======== RECORD SET ========
(** * fnspath: filesystem helpers of go-x-pkg/fnspath, embedded in Rocq

    The Go package is a thin layer over the operating system: every
    function is a short sequence of calls to [os], [io], [ioutil], [fmt],
    [time] and [bufpool], glued together by error checks, loops and
    recursion.  The embedding keeps that shape.  A Go function becomes a
    program in a free monad [Prog] whose operations are exactly the
    external calls the source makes; running a program against a handler
    (any behaviour of the operating system over any world type) yields the
    returned value, the final world and the ordered trace of calls made
    with their answers.  Theorems quantify over every handler, so they hold
    for whatever the file system answers; concrete handlers are used for
    evaluations only. *)

From Stdlib Require Import String Ascii List ZArith Lia Bool Arith.
From Stdlib.Strings Require Byte.
From ExtLib Require Import Structures.Monad.
Import ListNotations.
Import MonadNotation.
Local Open Scope string_scope.
Local Open Scope list_scope.
Local Open Scope monad_scope.

(** ** Go values *)

(** [syscall.Errno] values that matter to the package. *)
Inductive Errno : Type :=
| ENOENT | ENOTDIR | EEXIST | EACCES | EBUSY | EIO | EINVAL.

(** Non-nil values of the Go interface [error]. *)
Inductive err : Type :=
| PathError (Op Path : string) (Err : Errno)      (* *os.PathError *)
| LinkError (Op Old New : string) (Err : Errno)   (* *os.LinkError *)
| ErrorString (s : string).                       (* errors.New(s), e.g. io.EOF *)

(** The Go type [error]: [None] is [nil]. *)
Abbreviation error := (option err).
Abbreviation nil_error := (@None err).

(** A Go result pair [(T, error)] of which exactly one side is meaningful. *)
Inductive result (T : Type) : Type :=
| Ok (v : T)
| Err (e : err).
Arguments Ok {T} v.
Arguments Err {T} e.

(** [os.FileMode] is a [uint32]. *)
Definition FileMode : Type := Z.

(** What the package reads from an [os.FileInfo]. *)
Record FileInfo : Type := mkFileInfo {
  Name : string;
  Size : Z;          (* int64 *)
  Mode : FileMode;
  IsDir : bool
}.

(** An open [*os.File]; a nil pointer is [None] of [option File]. *)
Definition File : Type := string.

Definition Time : Type := Z.
Definition Duration : Type := Z.

Definition bytes : Type := list Byte.byte.

(** A [*bufpool.Buf]: the bytes it currently holds. *)
Definition Buf : Type := bytes.

(** [os.IsNotExist]: the underlying error is ENOENT; [nil] is not. *)
Definition os_IsNotExist (e : error) : bool :=
  match e with
  | Some (PathError _ _ ENOENT) => true
  | Some (LinkError _ _ _ ENOENT) => true
  | _ => false
  end.

(** ** External calls *)

(** One constructor per library call the package makes, indexed by the
    type of its answer. *)
Inductive Sys : Type -> Type :=
| os_Stat (name : string) : Sys (result FileInfo)
| os_Lstat (name : string) : Sys (result FileInfo)
| os_Mkdir (name : string) (perm : FileMode) : Sys error
| os_MkdirAll (path : string) (perm : FileMode) : Sys error
| os_Chmod (name : string) (mode : FileMode) : Sys error
| os_RemoveAll (path : string) : Sys error
| os_Rename (oldpath newpath : string) : Sys error
| os_Open (name : string) : Sys (result File)
| os_Create (name : string) : Sys (result File)
| File_Close (f : File) : Sys error
| File_Readdir (f : option File) (n : Z) : Sys (list FileInfo * error)
| io_Copy (dst src : File) : Sys (Z * error)
| ioutil_ReadFile (filename : string) : Sys (bytes * error)
| fmt_Println (e : error) : Sys unit
| time_Now : Sys Time
| time_Since (t : Time) : Sys Duration
| bufpool_NewBuf : Sys Buf
| Buf_Release (b : option Buf) : Sys unit.

(** ** Programs *)

(** A program either returns, performs a call and continues with its
    answer, or has no result ([Spin], used where a recursion of the
    source has no bound of its own, and for a call the libraries leave
    undefined). *)
Inductive Prog (A : Type) : Type :=
| Ret (a : A)
| Vis (X : Type) (c : Sys X) (k : X -> Prog A)
| Spin.
Arguments Ret {A} a.
Arguments Vis {A X} c k.
Arguments Spin {A}.

Fixpoint bind_prog {A B : Type} (p : Prog A) (f : A -> Prog B) : Prog B :=
  match p with
  | Ret a => f a
  | Vis c k => Vis c (fun x => bind_prog (k x) f)
  | Spin => Spin
  end.

#[export] Instance Monad_Prog : Monad Prog :=
  {| ret := @Ret; bind := @bind_prog |}.

(** Perform one call and return its answer. *)
Definition call {X : Type} (c : Sys X) : Prog X := Vis c Ret.
(** * bes.py: integrity checker for BES model files

    A shallow embedding of [scripts/bes.py] and the properties of its
    block scanner and block handlers.

    Conventions of the embedding:
    - a Python [bytes] object is a [list byte]; offsets, lengths and the
      decoded unsigned integers are binary naturals ([N]), so that 32-bit
      sizes can be evaluated;
    - the [logging] calls and the writes to standard output are collected,
      in order, in a list of [event]s; a message keeps the arguments that
      are formatted into its text;
    - a computation either returns, raises a Python exception, or has not
      finished when its fuel ran out (the [while] loop of [parse_blocks]
      has no termination argument in the source). *)

From Stdlib Require Import NArith ZArith List Bool Lia String Ascii.
From Stdlib Require Strings.Byte.
Import ListNotations.

Local Open Scope N_scope.

Definition bytes := list Byte.byte.

(* ===================================================================== *)
(** ** Python slices of [bytes] *)

Module Slice.

(** [len(data)] *)
Fixpoint len {A} (l : list A) : N :=
  match l with
  | [] => 0
  | _ :: t => N.succ (len t)
  end.

(** [data[n:]] for [n >= 0] *)
Fixpoint drop {A} (n : N) (l : list A) : list A :=
  match l with
  | [] => []
  | _ :: t => if n =? 0 then l else drop (N.pred n) t
  end.

(** [data[:n]] for [n >= 0] *)
Fixpoint take {A} (n : N) (l : list A) : list A :=
  match l with
  | [] => []
  | x :: t => if n =? 0 then [] else x :: take (N.pred n) t
  end.

(** [data[a:b]] for [a, b >= 0]; empty when [b <= a]. *)
Definition slice {A} (a b : N) (l : list A) : list A :=
  take (b - a) (drop a l).

End Slice.
Import Slice.

(* ===================================================================== *)
(** ** Outcomes, the diagnostic log and the monad of the checker *)

(** The exceptions the script can raise.  [RuntimeError] carries the text
    it is raised with in [parse_header] and [parse_preview]. *)
Inductive exn : Type :=
| StructError            (* struct.error: buffer shorter than the format *)
| UnicodeDecodeError     (* str(pchar, 'ascii') on a byte above 0x7f *)
| IndexError             (* list index out of range *)
| KeyError               (* dict lookup of an absent key *)
| ValueError             (* negative shift count *)
| UnboundLocalError      (* local variable referenced before assignment *)
| FileNotFoundError
| RuntimeError (text : string).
========
Set down only the lines above that fall between the line holding "(** What the" and the line holding "Definition Time : Type := Z.", inclusive, keeping each exact.

(** What the package reads from an [os.FileInfo]. *)
Record FileInfo : Type := mkFileInfo {
  Name : string;
  Size : Z;          (* int64 *)
  Mode : FileMode;
  IsDir : bool
}.

(** An open [*os.File]; a nil pointer is [None] of [option File]. *)
Definition File : Type := string.

Definition Time : Type := Z.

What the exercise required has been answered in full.